|
|
|
|
|
by ibdknox
4851 days ago
|
|
We just seem to have different definitions of "fix". Fix, to me, implies the issue goes away. Are 1, 2, and 3 important? Yes. 4 should never have been an issue to begin with. And 5 is a non-solution given that simply adding more lines of execution does not address the root problem. In no way have they solved the actual issue (a poor queuing strategy). And so even if you now know that you're getting awful performance due to queuing and you even try to get a multi-threaded strategy going per their suggestion, you will see the exact same issue at scale. That is not a fix. Their stance on actually implementing a strategy that removes the root issue has been one of silence. Suggesting that "this probably won't be the end of it" isn't useful if you're running a business that relies on Heroku. If that isn't the end of it, then they should be far more communicative about the steps they're taking. Given their blog posts, we have no evidence that further solutions to this problem are being worked on or that they even acknowledge it's something they should fix. So no, I do not agree with you that that is a lot of "fixing". |
|
Actually more threads of execution does solve the problem. The difference with just doubling the number of dynos is that on a single dyno requests can be routed intelligently. The reason why random routing sucks is that request processing times have a fat tailed distribution: there is a small but still significant chance that a request takes really long. If you have that request routed to a random single threaded dyno, then all further requests routed to that dyno have to wait very long before they can be processed. If however you had multiple threads of execution on the dyno, the other requests would simply go to the other thread of execution. So now there would only be blocking if a single dyno gets N really long requests at roughly the same time, where N is the number of concurrent threads the dyno is running. The probability of getting N expensive requests to the same dyno at approximately the same time decreases very fast with increasing N.
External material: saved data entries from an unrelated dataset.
(** * Movies service: routes/movies.py and schemas/movies.py

    A shallow embedding of the request handlers of [src/routes/movies.py]
    and of the pydantic schemas of [src/schemas/movies.py].

    Modelling conventions.
    - A Python [float] is a rational [Q]: the code only compares floats
      with the constants 0 and 100. NaN and the infinities are not
      modelled.
    - A [datetime.date] is its proleptic Gregorian ordinal ([date.toordinal]),
      a [Z]; [d + timedelta(days=n)] is [d + n] and date comparison is
      comparison of ordinals.
    - A [str] is a [string]; its length is the number of its characters.
    - An ORM object is a surrogate id together with its column values, a
      finite map from attribute names to dynamically typed values.
    - The database session is threaded explicitly: a handler is a function
      from the store to an outcome and the store at the moment the handler
      returns or raises, so that what a failing handler has already written
      stays visible.
    - [database/models.py] declares the tables and is outside this
      development: a table is the list of its rows in insertion order, a
      movie row keeps the links the handler hands to the session, what a
      load returns for them follows the specification (see [selectinload]),
      and failures of the storage layer (constraint violations, lost
      connections) are not modelled. *)

From Stdlib Require Import ZArith QArith Lia List String Ascii.
From stdpp Require Import base option list gmap strings pretty sorting.

Local Open Scope string_scope.
Local Open Scope list_scope.
Local Open Scope Z_scope.

(** ** Values and rows *)

Module Py.

#[global] Instance Q_eq_dec : EqDecision Q.
Proof. solve_decision. Defined.

(** The values an attribute of an ORM object holds here. *)
Inductive value :=
  | VNone
  | VStr (s : string)
  | VDate (d : Z)
  | VFloat (q : Q).

#[global] Instance value_eq_dec : EqDecision value.
Proof. solve_decision. Defined.

(** [x or y] on an optional string. *)
Definition str_or (x : option string) (y : string) : string :=
  match x with
  | Some s => if decide (s = "") then y else s
  | None => y
  end.

End Py.
Import Py.

(** The four reference models of [database.models] that [get_or_create]
    is called on. *)
Inductive RefModel := CountryModel | GenreModel | ActorModel | LanguageModel.

#[global] Instance RefModel_eq_dec : EqDecision RefModel.
Proof. solve_decision. Defined.

(** A row of a reference table. *)
Record Row := mkRow {
  row_id : Z;
  row_cols : gmap string value
}.

(** A row of the movies table: the scalar columns, the foreign key to the
    country and the links of the three many-to-many relations, in the order
    the collection holds them. *)
Module MovieModel.
Record t := mk {
  id : Z;
  cols : gmap string value;
  country : Z;
  genres : list Z;
  actors : list Z;
  languages : list Z
}.
End MovieModel.

Record DB := mkDB {
  db_movies : list MovieModel.t;
  db_countries : list Row;
  db_genres : list Row;
  db_actors : list Row;
  db_languages : list Row
}.

Definition db_table (db : DB) (model : RefModel) : list Row :=
  match model with
  | CountryModel => db_countries db
  | GenreModel => db_genres db
  | ActorModel => db_actors db
  | LanguageModel => db_languages db
  end.

Definition db_set_table (db : DB) (model : RefModel) (t : list Row) : DB :=
  match model with
  | CountryModel => mkDB (db_movies db) t (db_genres db) (db_actors db) (db_languages db)
  | GenreModel => mkDB (db_movies db) (db_countries db) t (db_actors db) (db_languages db)
  | ActorModel => mkDB (db_movies db) (db_countries db) (db_genres db) t (db_languages db)
  | LanguageModel => mkDB (db_movies db) (db_countries db) (db_genres db) (db_actors db) t
  end.

Definition db_set_movies (db : DB) (ms : list MovieModel.t) : DB :=
  mkDB ms (db_countries db) (db_genres db) (db_actors db) (db_languages db).

Definition empty_db : DB := mkDB [] [] [] [] [].

(** ** Exceptions and the handler monad *)

(** What a handler can raise: the [HTTPException]s of the routes, the
    request validation error of the schemas (one entry per offending
    field), and the two exceptions of [scalar_one] / [scalar_one_or_none]. *)
Inductive error :=
  | HTTPException (status_code : Z) (detail : string)
  | RequestValidationError (errors : list (string * string))
  | MultipleResultsFound
  | NoResultFound.

(** A handler runs against the session: it yields a value or raises, and
    in both cases leaves the session in some state. *)
Definition Handler (A : Type) : Type := DB → (error + A) * DB.

#[global] Instance Handler_ret : MRet Handler :=
  λ A (a : A) db, (inr a, db).

#[global] Instance Handler_bind : MBind Handler :=
  λ A B (f : A → Handler B) (m : Handler A) db,
    match m db with
    | (inr a, db') => f a db'
    | (inl e, db') => (inl e, db')
    end.

Definition raise {A} (e : error) : Handler A := λ db, (inl e, db).
Definition session : Handler DB := λ db, (inr db, db).
Definition put_session (db' : DB) : Handler unit := λ _, (inr tt, db').

(** [Result.scalar_one_or_none()]. *)
Definition scalar_one_or_none {A} (rows : list A) : Handler (option A) :=
  match rows with
  | [] => mret None
  | [r] => mret (Some r)
  | _ => raise MultipleResultsFound
  end.

(** [Result.scalar_one()]. *)
Definition scalar_one {A} (rows : list A) : Handler A :=
  match rows with
  | [] => raise NoResultFound
  | [r] => mret r
  | _ => raise MultipleResultsFound
  end.

(** ** get_or_create *)

(** [filter_by] over the keyword arguments: every supplied column equals
    the supplied value. *)
Definition filter_by (kwargs : gmap string value) (r : Row) : Prop :=
  kwargs ⊆ row_cols r.

#[global] Instance filter_by_dec kwargs r : Decision (filter_by kwargs r).
Proof. unfold filter_by. apply _. Defined.

(** The surrogate key the store gives to a new row. *)
Definition next_id (ids : list Z) : Z := 1 + foldr Z.max 0 ids.

(** [db.add(obj); await db.flush()] for a reference row built by the model
    constructor from the keyword arguments. *)
Definition add_flush (model : RefModel) (kwargs : gmap string value) : Handler Row :=
  db ← session;
  let t := db_table db model in
  let obj := mkRow (next_id (row_id <$> t)) kwargs in
  _ ← put_session (db_set_table db model (t ++ [obj]));
  mret obj.

Definition get_or_create (model : RefModel) (kwargs : gmap string value) : Handler Row :=
  db ← session;
  obj ← scalar_one_or_none (filter (filter_by kwargs) (db_table db model));
  match obj with
  | Some o => mret o
  | None => add_flush model kwargs
  end.

(** ** Dates *)

Module Date.

(** [date.fromordinal(n)] as (year, month, day). *)
Definition ord2ymd (n : Z) : Z * Z * Z :=
  let z := n + 305 in
  let era := z / 146097 in
  let doe := z - era * 146097 in
  let yoe := (doe - doe / 1460 + doe / 36524 - doe / 146096) / 365 in
  let doy := doe - (365 * yoe + yoe / 4 - yoe / 100) in
  let mp := (5 * doy + 2) / 153 in
  let d := doy - (153 * mp + 2) / 5 + 1 in
  let m := if decide (mp < 10) then mp + 3 else mp - 9 in
  let y := yoe + era * 400 + (if decide (m ≤ 2) then 1 else 0) in
  (y, m, d).

(** Zero padding of a decimal number to [w] digits. *)
Definition zfill (w : nat) (s : string) : string :=
  String.string_of_list_ascii (replicate (w - String.length s) "0"%char) +:+ s.

(** [str(d)] of a date: [YYYY-MM-DD]. *)
Definition isoformat (n : Z) : string :=
  let '(y, m, d) := ord2ymd n in
  zfill 4 (pretty y) +:+ "-" +:+ zfill 2 (pretty m) +:+ "-" +:+ zfill 2 (pretty d).

End Date.

(** ** Schemas *)

Module MovieCreateSchema.

Record t := mk {
  name : string;
  date : Z;
  score : Q;
  overview : option string;
  status : string;
  budget : Q;
  revenue : Q;
  country : string;
  genres : list string;
  actors : list string;
  languages : list string
}.

(** A field validator returns its value or raises [ValueError]. *)
Definition validate_score (v : Q) : string + Q :=
  if negb (Qle_bool 0 v && Qle_bool v 100)
  then inl "Score must be between 0 and 100"
  else inr v.

Definition validate_money (v : Q) : string + Q :=
  if Qlt_le_dec v 0 then inl "Must be non-negative" else inr v.

(** [Field(max_length=n)] on a string. *)
Definition max_length (n : nat) (v : string) : string + string :=
  if decide (n < String.length v)%nat
  then inl ("String should have at most " +:+ pretty n +:+ " characters")
  else inr v.

Definition field_errors {A} (field : string) (r : string + A) : list (string * string) :=
  match r with
  | inl msg => [(field, msg)]
  | inr _ => []
  end.

(** The errors that constructing the schema reports, field by field in
    declaration order; the instance is built when there are none. *)
Definition errors (data : t) : list (string * string) :=
  field_errors "name" (max_length 255 (name data)) ++
  field_errors "score" (validate_score (score data)) ++
  field_errors "budget" (validate_money (budget data)) ++
  field_errors "revenue" (validate_money (revenue data)).

End MovieCreateSchema.

(** The hydrated movie that the detail queries load: the row with its
    country and the rows its links point to ([selectinload]). *)
Record MovieDetail := mkDetail {
  detail_id : Z;
  detail_cols : gmap string value;
  detail_country : option Row;
  detail_genres : list Row;
  detail_actors : list Row;
  detail_languages : list Row
}.

Definition by_id (id : Z) (t : list Row) : list Row :=
  filter (λ r, row_id r = id) t.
Hand waving ahead! Lets say the probability of an expensive request blocking a dyno is p = 2%. Then if you double the number of dynos the probability of blocking a dyno is now p/2 = 1%. If however you have two execution threads on each dyno, the probability of blocking a dyno is now p^2 = 0.01%. If you have 10 execution threads it is p^10 which is very small indeed.
Here is a paper about it which makes that intuition precise and shows that even N=2 is a massive improvement over N=1: http://www.eecs.harvard.edu/~michaelm/postscripts/handbook20...
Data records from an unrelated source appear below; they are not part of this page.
(** X5.  The array that [np.empty_like] hands to the loop does not show in
    the result: started from any array of the shape and dtype of [X], the
    loop over all columns ends exactly as the generator does, with the same
    matrix, the same error and the same generator state.  Every cell of the
    returned matrix was written by a sampler. *)
Theorem generate_synthetic_features_initial_array_irrelevant (X A : ndarray)
    (method : string) (g : G) :
  wf X → wf A → dtype A = dtype X →
  shape0 A = shape0 X → shape1 A = shape1 X →
  generate_synthetic_features_loop X method (seq 0 (shape1 X)) A g
  = generate_synthetic_features X method (Instance_ g).
Proof.
  intros HX HA Ed E0 E1. unfold generate_synthetic_features.
  cbn [check_random_state].
  pose proof (generate_synthetic_features_loop_outcome X method
                (seq 0 (shape1 X)) A (empty_like X) g HA (wf_empty_like X)
                E0 E1) as Hout.
  destruct (generate_synthetic_features_loop X method (seq 0 (shape1 X)) A g)
    as [[A'|e1] g1] eqn:H1;
  destruct (generate_synthetic_features_loop X method (seq 0 (shape1 X))
              (empty_like X) g) as [[B'|e2] g2] eqn:H2; try done.
  - destruct (generate_synthetic_features_loop_agree X X method A
                (empty_like X) g A' g1 B' g2) as [-> Hcols]; try done.
    { apply wf_empty_like. }
    assert (∀ c, c < shape1 X → get_column A' c = get_column B' c) as Hsame.
    { intros c Hc.
      destruct (Hcols c Hc eq_refl) as (Xc & Sc & ga & gb & _ & _ & -> & ->).
      by rewrite Ed. }
    destruct (generate_synthetic_features_loop_shape _ _ _ _ _ _ _ H1 HA)
      as (HA' & F0 & F1).
    destruct (generate_synthetic_features_loop_shape _ _ _ _ _ _ _ H2
                (wf_empty_like X)) as (HB' & F0' & F1').
    pose proof (generate_synthetic_features_loop_dtype _ _ _ _ _ _ _ H1) as Fd.
    pose proof (generate_synthetic_features_loop_dtype _ _ _ _ _ _ _ H2)
      as Fd'.
    simpl in F0', F1', Fd'.
    f_equal. f_equal. apply ndarray_eq_columns; try done; try congruence.
    intros c Hc. apply Hsame. lia.
  - by destruct Hout as [-> ->].
Qed.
The problem is that this only works if each concurrent process of your application doesn't use too much memory, since the available memory on one dyno is quite low. For many applications you can't easily have multiple threads of execution on one dyno. The real solution is to have some form of intelligent routing. As the hand waving and the paper above shows, you can make groups of dynos, and then the main router routes to a random group, and within each group requests are routed intelligently. You can take the size of a group to be a small constant, say 10 dynos. So there shouldn't be any scalability problems with this routing approach. If you take the group size small enough, you could even run each group of dynos on a single physical machine, which would make intelligent routing among them even simpler.